Which lines in the records below hold the word "Inductive"? Copy each of them.

*** Data ***

(** A session is a sequence of runs of the script, one per interaction;
    only the resource cache is carried from one run to the next. *)
Fixpoint session (ws : list World) (c : Cache) : list (run unit) :=
  match ws with
  | [] => []
  | w :: rest => let r := script w c in r :: session rest (cache_after r)
  end.

(** ** Reading traces *)

(** The calls of the question-answering chain made in a trace, in order. *)
Definition qa_calls (t : list event) : list (RetrievalQA * string) :=
  omap (λ ev, match ev with
              | ev_qa_call chain q => Some (chain, q)
              | _ => None
              end) t.

(** Construction of a network client. *)
Definition is_client_construction (ev : event) : bool :=
  match ev with
  | ev_new_embeddings _ _ | ev_new_chroma _ _ | ev_new_chat_model _ _ => true
  | _ => false
  end.

Definition is_error (ev : event) : bool :=
  match ev with ev_error _ => true | _ => false end.

Definition is_stop (ev : event) : bool :=
  match ev with ev_stop => true | _ => false end.

Definition is_expander (ev : event) : bool :=
  match ev with ev_expander_enter _ | ev_expander_exit => true | _ => false end.

(** [str.isspace] on one character, for the characters below 256. *)
Definition is_space_char (a : ascii) : bool :=
  let n := nat_of_ascii a in
  (((9 <=? n) && (n <=? 13)) || ((28 <=? n) && (n <=? 32))
   || (n =? 133) || (n =? 160))%nat.

Fixpoint all_space (s : string) : bool :=
  match s with
  | EmptyString => true
  | String a rest => is_space_char a && all_space rest
  end.

Definition is_new_chroma (ev : event) : bool :=
  match ev with ev_new_chroma _ _ => true | _ => false end.

Definition is_text_input (ev : event) : bool :=
  match ev with ev_text_input _ _ => true | _ => false end.

Definition is_sidebar (ev : event) : bool :=
  match ev with ev_sidebar_enter | ev_sidebar_exit => true | _ => false end.

Definition is_subheader (ev : event) : bool :=
  match ev with ev_subheader _ => true | _ => false end.

Definition is_expander_enter (ev : event) : bool :=
  match ev with ev_expander_enter _ => true | _ => false end.

(** A client construction that uses the models and the directory the
    script names, and as key the current entry of the secret store. *)
Definition uses_stored_secret (w : World) (ev : event) : Prop :=
  match ev with
  | ev_new_embeddings model k =>
      model = "models/embedding-001" ∧ secrets w !! "GOOGLE_API_KEY" = Some k
  | ev_new_chroma dir emb =>
      dir = "./chroma_db" ∧ emb_model emb = "models/embedding-001" ∧
      secrets w !! "GOOGLE_API_KEY" = Some (emb_google_api_key emb)
  | ev_new_chat_model k model =>
      model = "gemini-2.0-flash-exp" ∧ secrets w !! "GOOGLE_API_KEY" = Some k
  | _ => True
  end.

(** The display blocks a trace opens and closes.  [blocks opened t] follows
    [t] from the blocks [opened] so far, innermost first, and gives the
    blocks left open at the end; a block closed out of turn gives [None]. *)
Inductive block := blk_spinner | blk_expander | blk_sidebar.

Definition close (b : block) (opened : list block) : option (list block) :=
  match opened, b with
  | blk_spinner :: rest, blk_spinner
  | blk_expander :: rest, blk_expander
  | blk_sidebar :: rest, blk_sidebar => Some rest
  | _, _ => None
  end.
Definition disconnect_all (this : nat) (st : state) : result state :=
  match m_connected_slots st !! this with
  | None => UB
  | Some l =>
      st' ← disconnect_all_loop this l st;
      Ok (set_slots this [] st')
  end.

Definition signal_destroy (this : nat) (st : state) : result state :=
  st' ← disconnect_all this st;
  Ok (State (delete this (m_connected_slots st')) (m_senders st') (next_conn st')).

(** ** _signal_bases::slot_disconnect

    Erases every node whose destination is [pslot]; the next position is
    taken before the erase, so the walk visits every node once.  No call goes
    to the receiver. *)

Fixpoint slot_disconnect_loop (pslot : nat) (l : list connection)
  : list connection :=
  match l with
  | [] => []
  | c :: l' =>
      if decide (getdest c = pslot) then slot_disconnect_loop pslot l'
      else c :: slot_disconnect_loop pslot l'
  end.

Definition slot_disconnect (this pslot : nat) (st : state) : result state :=
  match m_connected_slots st !! this with
  | None => UB
  | Some l => Ok (set_slots this (slot_disconnect_loop pslot l) st)
  end.

(** ** has_slots::disconnect_all and the destructor

    [slot_disconnect(this)] on every signal of [m_senders], then the set is
    cleared.  The set is walked in the order of [elements]; the calls are on
    distinct signals and do not depend on one another. *)

Fixpoint has_slots_disconnect_loop (this : nat) (senders : list nat) (st : state)
  : result state :=
  match senders with
  | [] => Ok st
  | s :: rest =>
      st' ← slot_disconnect s this st;
      has_slots_disconnect_loop this rest st'
  end.
(** * IurisLab: prompt construction and session store of [src/app.py]

    A shallow embedding of the service's core: the text truncation, the
    prompt builder [construir_prompt], the completion gateway
    [llamar_modelo], the in-memory session store [SESIONES] with
    [crear_sesion] / [registrar_consulta], and the request handlers that
    sequence them.

    Python strings are sequences of Unicode code points, so a [str] is a
    list of code points here; the literals of the source are written as
    UTF-8 text and decoded by [u8]. *)

From stdpp Require Import base option list strings gmap.
From Stdlib Require Import ZArith NArith QArith Ascii DecimalString Lia.

Local Open Scope Z_scope.

(** ** Python strings *)

Module PyStr.

(** A Python [str]: its code points, in order. *)
Abbreviation str := (list N).

Definition bytes_of_string (s : string) : list N :=
  (fun a => Ascii.N_of_ascii a) <$> String.list_ascii_of_string s.

Definition cont (b : N) : N := N.land b 63.

(** UTF-8 decoding of the bytes of a source literal (1 to 4 byte forms;
    a truncated sequence at the end is dropped). *)
Fixpoint utf8_decode (bs : list N) : str :=
  match bs with
  | [] => []
  | b0 :: r0 =>
    if (b0 <? 128)%N then b0 :: utf8_decode r0
    else if (b0 <? 224)%N then
      match r0 with
      | b1 :: r1 => (N.shiftl (N.land b0 31) 6 + cont b1)%N :: utf8_decode r1
      | _ => []
      end
    else if (b0 <? 240)%N then
      match r0 with
      | b1 :: b2 :: r2 =>
        (N.shiftl (N.land b0 15) 12 + N.shiftl (cont b1) 6 + cont b2)%N
          :: utf8_decode r2
      | _ => []
      end
    else
      match r0 with
      | b1 :: b2 :: b3 :: r3 =>
        (N.shiftl (N.land b0 7) 18 + N.shiftl (cont b1) 12
         + N.shiftl (cont b2) 6 + cont b3)%N :: utf8_decode r3
      | _ => []
      end
  end.

(** The code points of a literal of the source. *)
Definition u8 (s : string) : str := utf8_decode (bytes_of_string s).

(** [Py_UNICODE_ISSPACE]: the characters [str.strip()] removes. *)
Definition isspace (c : N) : bool :=
  ((9 <=? c) && (c <=? 13) || (28 <=? c) && (c <=? 32)
   || (c =? 133) || (c =? 160) || (c =? 5760)
   || (8192 <=? c) && (c <=? 8202)
   || (c =? 8232) || (c =? 8233) || (c =? 8239) || (c =? 8287)
   || (c =? 12288))%N.

Fixpoint lstrip (s : str) : str :=
  match s with
  | c :: r => if isspace c then lstrip r else s
  | [] => []
  end.

Definition rstrip (s : str) : str := reverse (lstrip (reverse s)).

(** [s.strip()] with no argument. *)
Definition strip (s : str) : str := rstrip (lstrip s).

(** Truth value of a [str]: non-empty. *)
Definition truthy (s : str) : bool :=
  match s with [] => false | _ => true end.

(** [s[:stop]]: a negative stop counts from the end, and the bound is
    clamped to the length. *)
Definition slice_to {A} (stop : Z) (s : list A) : list A :=
  let n := Z.of_nat (length s) in
  let stop' := if stop <? 0 then Z.max 0 (stop + n) else Z.min stop n in
  take (Z.to_nat stop') s.

(** [str(n)] for a non-negative integer. *)
Definition str_of_Z (n : Z) : str :=
  bytes_of_string
    (NilEmpty.string_of_int (Z.to_int n)).

End PyStr.

Import PyStr.

(** ** Configuration *)

Definition MAX_CHARS_SENTENCIA : Z := 6000.
Definition MAX_FILES_LOTE : Z := 10.

Definition PROMPT_JURIDICO_BASE : str := u8
  "Eres un asistente jurídico especializado en el análisis de resoluciones judiciales españolas. "
  ++ u8 "Tu función es extraer información jurídica relevante de forma objetiva y técnica. "
  ++ u8 "No emites dictámenes jurídicos ni valoraciones personales. "
  ++ u8 "No realizas inferencias no fundamentadas en el texto. "
  ++ u8 "Si una información no consta expresamente en la sentencia, debes indicarlo de forma clara. "
  ++ u8 "Debes limitar tu respuesta estrictamente a la tarea solicitada en cada consulta.".

(** ** Prompt builder *)

Definition NL : str := [10%N].

(** The literal parts of the templates of [construir_prompt]; every
    template is a triple-quoted string, so it opens with a newline. *)

Definition CABECERA_SUJETOS : str := u8 "
Identifica exclusivamente los sujetos intervinientes en la resolución judicial
y su posición procesal (demandante, demandado, acusado, Ministerio Fiscal,
Administración, etc.).

No incluyas hechos, fundamentos jurídicos, ratio decidendi ni fallo.

SENTENCIA:
".

Definition CABECERA_RATIO : str := u8 "
Identifica exclusivamente la ratio decidendi de la sentencia.

Limita tu respuesta únicamente a la razón jurídica fundamental
que justifica el fallo.

No incluyas información sobre las partes, hechos ni el fallo.

SENTENCIA:
".

Definition CABECERA_NORMATIVA : str := u8 "
Identifica exclusivamente la normativa aplicada en la resolución judicial.

Incluye leyes, reglamentos o preceptos citados expresamente.
No incluyas hechos, análisis del caso, ratio decidendi ni fallo.

SENTENCIA:
".

Definition CABECERA_FALLO : str := u8 "
Resume exclusivamente el fallo de la sentencia en una única frase clara y precisa.

No incluyas fundamentos jurídicos, hechos ni ratio decidendi.

SENTENCIA:
".
(** ** The coin contract at work *)

Import example.

(** The scenario of the coin: spawned at [k1] by [I1] with a balance of
    100, 30 taken from it, then deleted. *)
Example coin_scenario :
  stored spawned k1 = Ok (coin_at_k1 A0 100)
  ∧ stored spent k1 = Ok (coin_at_k1 A0 70)
  ∧ stored (serverTask.Consume delete_coin (tx k1 "I1") spent).2 k1
    = Ok (Instance.mk k1 "coin" A0 true (balance 70))
  ∧ (serverTask.Consume (invoke_coin (-30)) (tx k1 "I1") guarded).1
    = Err "no access: I1 is refused to 'coin:invoke' by allow-list: unauthorized"
  ∧ (serverTask.Consume (task (basic.Foreign "string")) (tx k1 "I1") spent)
    = (Err "invalid task type 'string'", spent).
Proof. by vm_compute. Qed.

Lemma Register_lookup {Message Identity P} (f : TaskFactory.t Message Identity P) name contract :
  TaskFactory.contracts (TaskFactory.Register f name contract) !! name = Some contract.
Proof. apply lookup_insert_eq. Qed.

Lemma mem_reads_back {Identity} (p : mem.Page Identity) :
  mem.ErrRead p = None → inventory.reads_back p.
Proof.
  intros Hread key instance p'. simpl. unfold mem.Write, mem.Read.
  destruct (mem.ErrWrite p); [done|]. intros [= <-]. simpl.
  by rewrite Hread, lookup_insert_eq.
Qed.

(** Against C2 as stated: the access control of the coin allows [I1] to
    invoke it, and still the invoke fails, the contract refusing to take
    130 from a balance of 100; the coin is as it was. *)
Lemma invoke_allowed_yet_fails :
  stored spawned k1 = Ok (coin_at_k1 A0 100)
  ∧ mem.GetArc (the_page spawned) A0 = Ok allow_all
  ∧ arc.Match allow_all (arc.Compile "coin" "invoke") "I1" = None
  ∧ (serverTask.Consume (invoke_coin (-130)) (tx k1 "I1") spawned).1
    = Err "couldn't invoke: insufficient balance"
  ∧ the_page (serverTask.Consume (invoke_coin (-130)) (tx k1 "I1") spawned).2
    = the_page spawned
  ∧ stored (serverTask.Consume (invoke_coin (-130)) (tx k1 "I1") spawned).2 k1
    = Ok (coin_at_k1 A0 100).
Proof. by vm_compute. Qed.

(** Against C8 as stated: two invokes with one key whose arguments are
    different messages, of different types and both without fields, emit
    the same bytes. *)
Lemma Fingerprint_same_for_distinct_arguments :
  InvokeTask.Key (InvokeTask.mk k1 empty) = InvokeTask.Key (InvokeTask.mk k1 void)
  ∧ InvokeTask.Argument (InvokeTask.mk k1 empty) ≠ InvokeTask.Argument (InvokeTask.mk k1 void)
  ∧ (InvokeTask.Fingerprint (InvokeTask.mk k1 empty) encoder recorder).1 = Ok tt
  ∧ (InvokeTask.Fingerprint (InvokeTask.mk k1 void) encoder recorder).1 = Ok tt
  ∧ encoding.output (InvokeTask.Fingerprint (InvokeTask.mk k1 empty) encoder recorder).2
    = encoding.output (InvokeTask.Fingerprint (InvokeTask.mk k1 void) encoder recorder).2.
Proof. repeat split; try by vm_compute. Qed.
(** * simple_landing: the indirect (Pontryagin) shooting problem of a lander

    A shallow embedding of [simple_landing.py] and the properties of its
    unit scaling, control law, costate dynamics and boundary residuals.

    Numbers.  Python floats are idealised as real numbers ([R]): rounding,
    infinities and nan are not modelled.  The operations keep the behaviour
    of Python that the properties depend on: the true division [/] of
    floats raises [ZeroDivisionError] at a zero divisor, [math.sqrt] raises
    [ValueError] below zero, indexing a list out of range raises
    [IndexError], unpacking a list of the wrong length raises [ValueError],
    and reading a local variable that no branch assigned raises
    [UnboundLocalError].  The methods are modelled as applied to Python
    lists of floats.  On the numpy rows that the integrator passes, a
    division by zero yields inf or nan, with a warning, instead of raising;
    that behaviour lies outside this model, and the properties that bear on
    those call paths carry the nonzero divisors as explicit hypotheses.

    Exceptions are values of an error monad; a method of the class takes the
    object [self] as its first argument, as in Python.  The integrator
    [scipy.integrate.odeint] is external and is taken as a parameter. *)

From Stdlib Require Import Reals Lra List String Bool Arith Lia.
Import ListNotations.
Open Scope R_scope.

(** ** The Python runtime the class relies on *)

Module Py.

(** The built-in exceptions that the methods can raise. *)
Inductive exn : Set :=
| ZeroDivisionError
| UnboundLocalError
| IndexError
| ValueError.

Inductive result (A : Type) : Type :=
| Ok (a : A)
| Raise (e : exn).
Arguments Ok {A} a.
Arguments Raise {A} e.

Definition bind {A B : Type} (m : result A) (k : A -> result B) : result B :=
  match m with
  | Ok a => k a
  | Raise e => Raise e
  end.

(** [a / b] on floats. *)
Definition truediv (a b : R) : result R :=
  if Req_dec_T b 0 then Raise ZeroDivisionError else Ok (a / b).

(** [math.sqrt]. *)
Definition math_sqrt (a : R) : result R :=
  if Rlt_dec a 0 then Raise ValueError else Ok (sqrt a).

(** [min(a, b)] and [max(a, b)]: the first argument is kept unless the
    second is strictly smaller (resp. larger). *)
Definition min (a b : R) : R := if Rlt_dec b a then b else a.
Definition max (a b : R) : R := if Rlt_dec a b then b else a.

(** [l[i]] for an index [i >= 0]. *)
Definition getitem {A : Type} (l : list A) (i : nat) : result A :=
  match nth_error l i with
  | Some a => Ok a
  | None => Raise IndexError
  end.
(** [{ ...oldRod, ...newState }] *)
Definition spread (oldRod : RodState) (newState : PartialRodState) : RodState :=
  mkRod (default (id oldRod) (p_id newState))
        (default (value oldRod) (p_value newState))
        (default (activeHeavenCount oldRod) (p_activeHeavenCount newState))
        (default (activeEarthCount oldRod) (p_activeEarthCount newState)).

(** [a[i]] for a JavaScript number [i] that holds an integer: [undefined]
    (here [None]) below zero and past the end. *)
Definition index {A} (a : list A) (i : Z) : option A :=
  if i <? 0 then None else a !! Z.to_nat i.

(** The dependency array of the validation effect, as one render sees it. *)
Record EffectDeps := mkDeps {
  dep_currentTotal : Z;
  dep_mode : AppMode;
  dep_challenge : option nat;
  dep_speak : bool
}.

#[global] Instance EffectDeps_eq_dec : EqDecision EffectDeps.
Proof. solve_decision. Defined.

(** ** The imported services

    [App] imports four functions from [services/AbacusLogic]; their code is
    not part of the component and they are taken as an interface.
    [createInitialRods] is called without arguments; [generateChallenge]
    draws random numbers of its own, for which [seed] stands. *)
Class AbacusLogic := {
  createInitialRods : list RodState;
  calculateTotalValue : list RodState -> Z;
  identifyFormula : Z -> Z -> option Formula;
  generateChallenge : ProblemType -> Z -> GeneratedChallenge
}.

Section App.
Context `{AbacusLogic}.

(** The [useState] initialisers, with empty [localStorage]. *)
Definition initialSettings : AppSettings := mkSettings true true true false.

Definition initialStats : UserStats :=
  mkStats 0 0 [mkPoint "开始" 0%Q].

Definition initialState : AppState :=
  mkApp createInitialRods Free None None initialSettings None "" initialStats.

(** [const currentTotal = calculateTotalValue(rods)] *)
Definition currentTotal (s : AppState) : Z := calculateTotalValue (rods s).

(** *** [handleRodChange]

    [speak] only drives the speech synthesiser and writes no state.  When
    [id] is no index of the board, [oldRod] is [undefined] and reading
    [oldRod.activeHeavenCount] throws a [TypeError]: the result is [None]. *)
Definition handleRodChange (id : Z) (newState : PartialRodState)
    (s : AppState) : option AppState :=
  match index (rods s) id with
  | None => None
  | Some oldRod =>
      let updatedRod := spread oldRod newState in
      let newRods := <[Z.to_nat id := updatedRod]> (rods s) in
      let oldVal := activeHeavenCount oldRod * 5 + activeEarthCount oldRod in
      let newVal := activeHeavenCount updatedRod * 5 + activeEarthCount updatedRod in
      let formula := identifyFormula oldVal newVal in
      let s1 := set_activeRodId (Some id) s in
      let s2 := set_rods newRods s1 in
      let s3 := match formula with
                | Some f => set_lastFormula (Some f) s2
                | None => s2
                end in
      Some (set_stats (mkStats (totalOperations (stats s3) + 1)
                               (correctAnswers (stats s3))
                               (accuracyHistory (stats s3))) s3)
  end.

(** *** [handleReset] *)
Definition handleReset (s : AppState) : AppState :=
  set_activeRodId None
    (set_feedbackMsg ""
      (set_lastFormula None
        (set_rods createInitialRods s))).

(** *** [clearStats]; [confirmed] is the answer of [window.confirm]. *)
Definition clearStats (confirmed : bool) (s : AppState) : AppState :=
  if confirmed then set_stats (mkStats 0 0 [mkPoint "重置" 0%Q]) s else s.

(** *** [toggleSetting] *)
Definition toggleSetting (key : SettingKey) (s : AppState) : AppState :=
  let p := settings s in
  set_settings
    match key with
    | SoundEnabled => mkSettings (negb (soundEnabled p)) (voiceEnabled p) (showHints p) (mentalMode p)
    | VoiceEnabled => mkSettings (soundEnabled p) (negb (voiceEnabled p)) (showHints p) (mentalMode p)
    | ShowHints => mkSettings (soundEnabled p) (voiceEnabled p) (negb (showHints p)) (mentalMode p)
    | MentalMode => mkSettings (soundEnabled p) (voiceEnabled p) (showHints p) (negb (mentalMode p))
    end s.

(** *** [startChallenge]

    [random] is the value of [Math.random()], [now] that of [Date.now()].
    [types[...]] is [undefined] when the index is none of 0..3, which
    [Math.random()], a number in [0,1), never causes; the model stops with
    [None] there. *)
Definition types : list ProblemType := [ADD; SUB; MUL; DIV].

Definition startChallenge (random : Q) (now seed : Z) (s : AppState) : option AppState :=
  match index types (Qfloor (random * inject_Z (Z.of_nat (length types)))) with
  | None => None
  | Some rType =>
      let newChallenge := generateChallenge rType seed in
      let s1 := set_challenge (Some (mkChallenge (toString now) rType
                                        (g_question newChallenge)
                                        (g_targetValue newChallenge)
                                        (g_steps newChallenge)
                                        0
                                        (g_ruleDescription newChallenge))) s in
      Some (set_mode Training (handleReset s1))
  end.

(** *** The validation effect

    The body of the [useEffect] with dependencies
    [[currentTotal, mode, challenge, speak]]; [now] is the string that
    [new Date().toLocaleTimeString(...)] returns. *)
Definition isMulDiv (t : ProblemType) : bool :=
  match t with MUL | DIV => true | _ => false end.

Definition isAddSub (t : ProblemType) : bool :=
  match t with ADD | SUB => true | _ => false end.

(** The flag [isCorrect] that the effect computes before it branches. *)
Definition isCorrect (ch : Challenge) (currentTotal : Z) : bool :=
  if isMulDiv (type ch) then
    let boardValString := replace_trailing_zeros (toString currentTotal) in
    let targetValString := replace_trailing_zeros (toString (targetValue ch)) in
    (0 <? currentTotal) && String.eqb boardValString targetValString
  else
    currentTotal =? targetValue ch.

Definition validationEffect (now : string) (s : AppState) : AppState :=
  match mode s, challenge s with
  | Training, Some ch =>
      if isCorrect ch (currentTotal s) then
        let prev := stats s in
        let newCorrect := correctAnswers prev + 1 in
        let newHistory :=
          slice_last 10
            (accuracyHistory prev ++
             [mkPoint now
                (Qmin 100 ((inject_Z newCorrect / (inject_Z newCorrect + 0.5)) * 100))]) in
        set_stats (mkStats (totalOperations prev) newCorrect newHistory)
          (set_feedbackMsg msgCorrect s)
      else if isAddSub (type ch) then
        if targetValue ch <? currentTotal s then set_feedbackMsg msgTooHigh s
        else if 0 <? currentTotal s then set_feedbackMsg msgInProgress s
        else set_feedbackMsg msgIdle s
      else
        if 0 <? currentTotal s then set_feedbackMsg msgInProgress s
        else set_feedbackMsg msgIdle s
  | _, _ => s
  end.

(** Whether a run of the effect on [s] is a Correct event. *)
Definition judgedCorrect (s : AppState) : bool :=
  match mode s, challenge s with
  | Training, Some ch => isCorrect ch (currentTotal s)
  | _, _ => false
  end.

(** *** Events, renders and effects

    One user action calls one callback; React batches its state updates,
    renders once and then runs the validation effect if a dependency differs
    from the one of the previous render.  [challenge] is compared by
    reference: [challengeRef] counts the objects [startChallenge] has made.
    [speak] is a [useCallback] on [settings.voiceEnabled] and changes exactly
    when that setting does. *)
Inductive Event :=
  | RodChange (id : Z) (newState : PartialRodState)
  | Reset
  | ClearStats (confirmed : bool)
  | ToggleSetting (key : SettingKey)
  | StartChallenge (random : Q) (now seed : Z)
  | SetMode (m : AppMode).

Record Component := mkComponent {
  state : AppState;
  challengeRef : nat;
  renderedDeps : option EffectDeps
}.

Definition handle (e : Event) (s : AppState) : option AppState :=
  match e with
  | RodChange id newState => handleRodChange id newState s
  | Reset => Some (handleReset s)
  | ClearStats confirmed => Some (clearStats confirmed s)
  | ToggleSetting key => Some (toggleSetting key s)
  | StartChallenge random now seed => startChallenge random now seed s
  | SetMode m => Some (set_mode m s)
  end.

Definition depsOf (c : Component) : EffectDeps :=
  mkDeps (currentTotal (state c)) (mode (state c))
         (match challenge (state c) with
          | Some _ => Some (challengeRef c)
          | None => None
          end)
         (voiceEnabled (settings (state c))).

Definition render (now : string) (c : Component) : Component :=
  if decide (renderedDeps c = Some (depsOf c)) then c
  else mkComponent (validationEffect now (state c)) (challengeRef c) (Some (depsOf c)).

Definition afterHandler (e : Event) (c : Component) : option Component :=
  match handle e (state c) with
  | None => None
  | Some s' =>
      Some (mkComponent s'
              (match e with
               | StartChallenge _ _ _ => S (challengeRef c)
               | _ => challengeRef c
               end)
              (renderedDeps c))
  end.

Definition dispatch (now : string) (e : Event) (c : Component) : option Component :=
  match afterHandler e c with
  | None => None
  | Some c' => Some (render now c')
  end.

(** The first render of the component. *)
Definition mount (now : string) : Component :=
  render now (mkComponent initialState 0 None).

Fixpoint run (es : list (string * Event)) (c : Component) : option Component :=
  match es with
  | [] => Some c
  | (now, e) :: es' =>
      match dispatch now e c with
      | None => None
      | Some c' => run es' c'
      end
  end.

End App.

(** ** A concrete board

    The services of [AbacusLogic] below make the component executable on
    concrete inputs. *)

(** Modelled from the spec: [createInitialRods] of services/AbacusLogic,
    "all rods zeroed, fixed length determined by the host UI"; the rod at
    index [i] has [id] equal to [i]. *)
Definition zeroRods (count : nat) : list RodState :=
  (fun i => mkRod (Z.of_nat i) 0 0 0) <$> seq 0 count.

(** Modelled from the spec: [calculateTotalValue] of services/AbacusLogic,
    "Total value = Σ(rod.value × 10^weight(rod.id))" where the leftmost rod
    has the highest weight, [10^(N-1-id)]. *)
Definition boardValue (rs : list RodState) : Z :=
  foldr (fun r acc => value r * 10 ^ (Z.of_nat (length rs) - 1 - id r) + acc) 0 rs.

*** End of Data ***

Result:
Inductive block := blk_spinner | blk_expander | blk_sidebar.
Inductive exn : Set :=
Inductive result (A : Type) : Type :=
Inductive Event :=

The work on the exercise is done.